In a statement issued on Thursday, KERC mentioned that power supply companies (ESCOMs) had submitted proposals for tariff revisions covering a three-year period. After reviewing these proposals, the commission decided to revise the electricity rates to address financial shortfalls.
According to KERC, the state’s ESCOMs are projected to face a revenue deficit of ₹5,256 crore in 2025-26, ₹6,465 crore in 2026-27, and ₹8,313 crore in 2027-28. To manage these losses and ensure smooth electricity transmission, employee pensions, and gratuity payments, the tariff hike has been deemed necessary.

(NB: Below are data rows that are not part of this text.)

(** [v == s] for a string literal [s]. *)
Definition eq_str (v : pyval) (s : string) : bool :=
  match v with
  | PStr t => String.eqb t s
  | _ => false
  end.

(** [s in v] for a string literal [s]: key of a dict, element of a list,
    substring of a str. *)
Fixpoint is_prefix (p s : string) : bool :=
  match p, s with
  | EmptyString, _ => true
  | String a p', String b s' => Ascii.eqb a b && is_prefix p' s'
  | String _ _, EmptyString => false
  end.

Fixpoint is_substring (p s : string) : bool :=
  is_prefix p s
  || match s with
     | EmptyString => false
     | String _ s' => is_substring p s'
     end.

Definition contains_str (v : pyval) (s : string) : py bool :=
  match v with
  | PDict kv => Return (match assoc s kv with Some _ => true | None => false end)
  | PList l => Return (existsb (fun x => eq_str x s) l)
  | PStr t => Return (is_substring s t)
  | _ => Raise TypeError
  end.

Section Conversions.
Context {SP : StrParse}.

(** [float(v)]. *)
Definition to_float (v : pyval) : py float :=
  match v with
  | PFloat x => Return x
  | PInt n => PyFloat.of_int n
  | PBool b => Return (if b then 1 else 0)%float
  | PStr s => match float_of_str s with Some x => Return x | None => Raise ValueError end
  | _ => Raise TypeError
  end.

(** [int(v)]. *)
Definition to_int (v : pyval) : py Z :=
  match v with
  | PInt n => Return n
  | PFloat x => PyFloat.to_int x
  | PBool b => Return (if b then 1 else 0)%Z
  | PStr s => match int_of_str s with Some n => Return n | None => Raise ValueError end
  | _ => Raise TypeError
  end.

(** [v / 1000.0]. *)
Definition div_1000 (v : pyval) : py float :=
  match v with
  | PFloat x => Return (x / 1000)%float
  | PInt n => x ← PyFloat.of_int n; Return (x / 1000)%float
  | PBool b => Return ((if b then 1 else 0) / 1000)%float
  | _ => Raise TypeError
  end.

End Conversions.

End PyVal.

(** ** The local order book *)

Module Book.

(** A side map [{price: quantity}]: a dict keyed by floats, in insertion
    order. A lookup compares keys with [==], so [0.0] and [-0.0] are one key
    and a freshly made NaN never matches a stored one. *)
Abbreviation side := (list (float * float)).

Additionally, the commission has rationalized existing surcharges and streamlined the slab structure of electricity charges. The previous tiered system for LT (Low Tension) consumer categories has been simplified by removing approval-based power slabs.
Revised Tariff Structure:
LT Consumers:
- Domestic: Fixed charge of ₹145; per unit charge of ₹5.80
- Private Institutions (Schools, Hospitals): Fixed charge of ₹190; per unit charge of ₹6.75
- Commercial: Fixed charge of ₹215; per unit charge of ₹7.00
- Industrial: Fixed charge of ₹150; per unit charge of ₹4.50
HT Consumers:
- Industrial: Fixed charge of ₹345; per unit charge of ₹6.60
- Commercial: Fixed charge of ₹370; per unit charge of ₹5.95
KERC has also indicated that further increases in electricity tariffs are expected in 2026-27 and 2027-28. The commission has justified these hikes as essential for maintaining a financially stable and efficient power supply network in Karnataka.